Catch That Cow
| Time Limit: 2000MS | Memory Limit: 65536K | |
| Total Submissions: 35117 | Accepted: 10823 |
Description
Farmer John has been informed of the location of a fugitive cow and wants to catch her immediately. He starts at a point N (0 ≤ N ≤ 100,000) on a number line and the cow is at a point K (0 ≤ K ≤ 100,000) on the same number
line. Farmer John has two modes of transportation: walking and teleporting.
* Walking: FJ can move from any point X to the points X - 1 or X + 1 in a single minute
* Teleporting: FJ can move from any point X to the point 2 × X in a single minute.
If the cow, unaware of its pursuit, does not move at all, how long does it take for Farmer John to retrieve it?
Input
Line 1: Two space-separated integers: N and K
Output
Line 1: The least amount of time, in minutes, it takes for Farmer John to catch the fugitive cow.
Sample Input
5 17
Sample Output
4
Hint
The fastest way for Farmer John to reach the fugitive cow is to move along the following path: 5-10-9-18-17, which takes 4 minutes.
解题思路:
输入两个数,先判断两者是否相同。若相同,则直接输出 0 ,若不相同,则进行广度优先搜索。

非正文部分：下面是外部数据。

Lemma decode_gr_ctrl_here t target s (ctrl : bool) cs rest :
  20 < t -> ctrl = (28 <=? t) -> wire_type target = true -> snapshot_ok s -> Forall (cell_ok target) cs ->
  decode_gr_ctrl (wire_carrier target)
    (write_gr_ctrl_meta target s (if ctrl then 8 else 6)%nat ++ mjoin (map (image target) cs) ++ rest)
    (len cs) ctrl =
  ret (client_view t target s (received target cs)).
Proof.
  intros Hlt Hctrl Ht Hs Hc. set (body := mjoin (map (image target) cs) ++ rest).
  pose proof (len_gr_ctrl_meta target s ctrl Ht) as Hlen.
  set (meta := write_gr_ctrl_meta target s (if ctrl then 8 else 6)%nat) in *. set (data := meta ++ body).
  set (st := al_status (s_alarm s)). set (sv := al_severity (s_alarm s)).
  assert (Hbody : forall off, off = gr_ctrl_meta_size target ctrl -> index_from data off = ret body).
  { intros off ->. by apply index_from_here. }
  assert (Hv : from_bytes_array (wire_carrier target) body (len cs) = ret (received target cs))
    by (by apply from_bytes_array_cells).
  assert (H0 : exists more, zdrop 0 data = be_u16 st ++ be_u16 sv ++ more /\
    (numeric_wire target = true -> more = numeric_meta target s (if ctrl then 8 else 6)%nat ++ body) /\
    (target = Enum -> more = encode_enum_metadata s ++ body)).
  { subst data meta. unfold write_gr_ctrl_meta. rewrite zdrop_0, <- !app_assoc. eexists. split; [done|].
    by destruct target. }
  destruct H0 as (more & H0 & Hnum & Henum).
  pose proof (zdrop_next data 0 _ _ 2 ltac:(lia) ltac:(by rewrite len_be_u16) H0) as H2.
  pose proof (zdrop_next data 2 _ _ 2 ltac:(lia) ltac:(by rewrite len_be_u16) H2) as H4.
  change (zdrop 4 data = more) in H4.
  unfold decode_gr_ctrl, read_u16.
  rewrite (read_u16_here data 0 _ _ _ ltac:(lia) H0). unfold ret at 1. cbn [may_bind].
  rewrite (read_u16_here data 2 _ _ _ ltac:(lia) H2). unfold ret at 1. cbn [may_bind].
  rewrite !wrap_small by apply Hs. unfold client_view.
  rewrite (proj2 (Z.leb_gt t 6)), (proj2 (Z.leb_gt t 13)), (proj2 (Z.leb_gt t 20)) by lia. rewrite <- Hctrl.
  destruct (numeric_wire target) eqn:Hn.
  - rewrite (Hnum eq_refl) in H4. pose proof (decode_numeric_here target s ctrl data body Hn Hs H4) as Hd.
    destruct target; try done; cbn [wire_carrier] in *; rewrite Hd; unfold ret at 1; cbn [may_bind];
      unfold ret at 1; cbn [may_bind]; rewrite Hbody by done; unfold ret at 1; cbn [may_bind];
      rewrite Hv; unfold ret; cbn [may_bind]; destruct ctrl; by destruct cs as [|? [|? ?]].
  - destruct target; try done; cbn [wire_carrier] in *.
    + unfold ret at 1. cbn [may_bind]. rewrite Hbody by done. unfold ret at 1. cbn [may_bind].
      rewrite Hv. unfold ret. cbn [may_bind]. by destruct cs as [|? [|? ?]].
    + rewrite (Henum eq_refl) in H4. rewrite (decode_enum_here s data body H4). unfold ret at 1. cbn [may_bind].
      unfold ret at 1. cbn [may_bind]. rewrite Hbody by done. unfold ret at 1. cbn [may_bind].
      rewrite Hv. unfold ret. cbn [may_bind]. by destruct cs as [|? [|? ?]].
Qed.

(** Decoding a body at the count of its cells gives the client's view of the reading. *)
Lemma decode_body t target s cs rest meta :
  0 <= t <= 34 -> native_type_for_dbr t = Ok target -> snapshot_ok s -> Forall (cell_ok target) cs ->
  dbr_meta t target s = Some meta ->
  decode_dbr t (meta ++ mjoin (map (image target) cs) ++ rest) (len cs) =
  ret (client_view t target s (received target cs)).
Proof.
  intros Ht Hn Hs Hc Hm. pose proof (native_wire _ _ Hn) as Hw.
  pose proof (len_dbr_meta t target s meta ltac:(lia) Hw Hm) as Hl.
  unfold decode_dbr, DBR_CLASS_NAME, DBR_STSACK_STRING.
  rewrite (proj2 (Z.eqb_neq t _)), (proj2 (Z.eqb_neq t _)) by lia. rewrite Hn. cbn [lift_wire].
  unfold ret at 1. cbn [may_bind]. rewrite meta_size_carrier, (proj2 (Z.ltb_ge _ _)) by (rewrite length_app; lia).
  unfold dbr_meta in Hm. revert Hm.
  assert (t <= 6 \/ 7 <= t <= 13 \/ 14 <= t <= 20 \/ 21 <= t <= 27 \/ 28 <= t) as Hcase by lia.
  destruct Hcase as [?|[?|[?|[?|?]]]]; dbr_class; intros [= <-].
  - cbn [app]. rewrite from_bytes_array_cells by done. unfold ret, client_view. cbn [may_bind]. by dbr_class.
  - rewrite decode_sts_here by done. unfold client_view. by dbr_class.
  - rewrite decode_time_here by done. unfold client_view. by dbr_class.
  - apply (decode_gr_ctrl_here t target s false); try done; [lia|]. by dbr_class.
  - apply (decode_gr_ctrl_here t target s true); try done; [lia|]. by dbr_class.
Qed.

(** ** The value a body holds *)

Lemma len_cells_elements v : len (cells v) = elements v.
Proof. destruct v; cbn [cells elements]; rewrite ?length_map; done. Qed.

Lemma dbr_type_wire v : wire_type (db_field_type v) = true -> dbr_type v = db_field_type v.
Proof. by destruct v. Qed.

Section Sent.
Context `{CLong}.

(** The value as the target type carries it. *)
Definition sent_value (target : DbFieldType) (s : Snapshot) : may EpicsValue :=
  if decide (target = DString) then convert_value_to_dbr_string (s_value s) s
  else converted_value target (s_value s).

要注意的地方时,每次搜索的时候,要标记已经找过的数。因为没有标记,悲剧的超内存了。。。
代码:
#include<iostream>
#include<cstdio>
#include<cstring>
#include<queue>
#include<algorithm>
using namespace std;
int n,k,map[100005]={0};
struct node
{
int t;
int x;
};
queue<node> q;
int find(node start)
{
int i;
q.push(start);
map[start.x]=1;
while(!q.empty())
{
node temp;
temp=q.front();
q.pop();
for (i=1; i<=3; i++)
{
node next;
if (i==1)
{
next.x=temp.x-1;
if (next.x>=0 && next.x<100001 && !map[next.x])
{
next.t=temp.t+1;
q.push(next);
map[next.x]=1;
}
}
if (i==2)
{
next.x=temp.x+1;
if (next.x>=0 && next.x<100001 && !map[next.x])
{
next.t=temp.t+1;
q.push(next);
map[next.x]=1;
}
}
if (i==3)
{
next.x=temp.x*2;
if (next.x>=0 && next.x<100001 && !map[next.x])
{
next.t=temp.t+1;
q.push(next);
map[next.x]=1;
}
}
if (next.x==k)
return next.t;
}
}
}
int main ()
{
node start;
start.t=0;
int s=0;
cin>>start.x>>k;
if (start.x==k)
cout<<s<<endl;
else
{
s=find(start);
cout<<s<<endl;
}
return 0;
}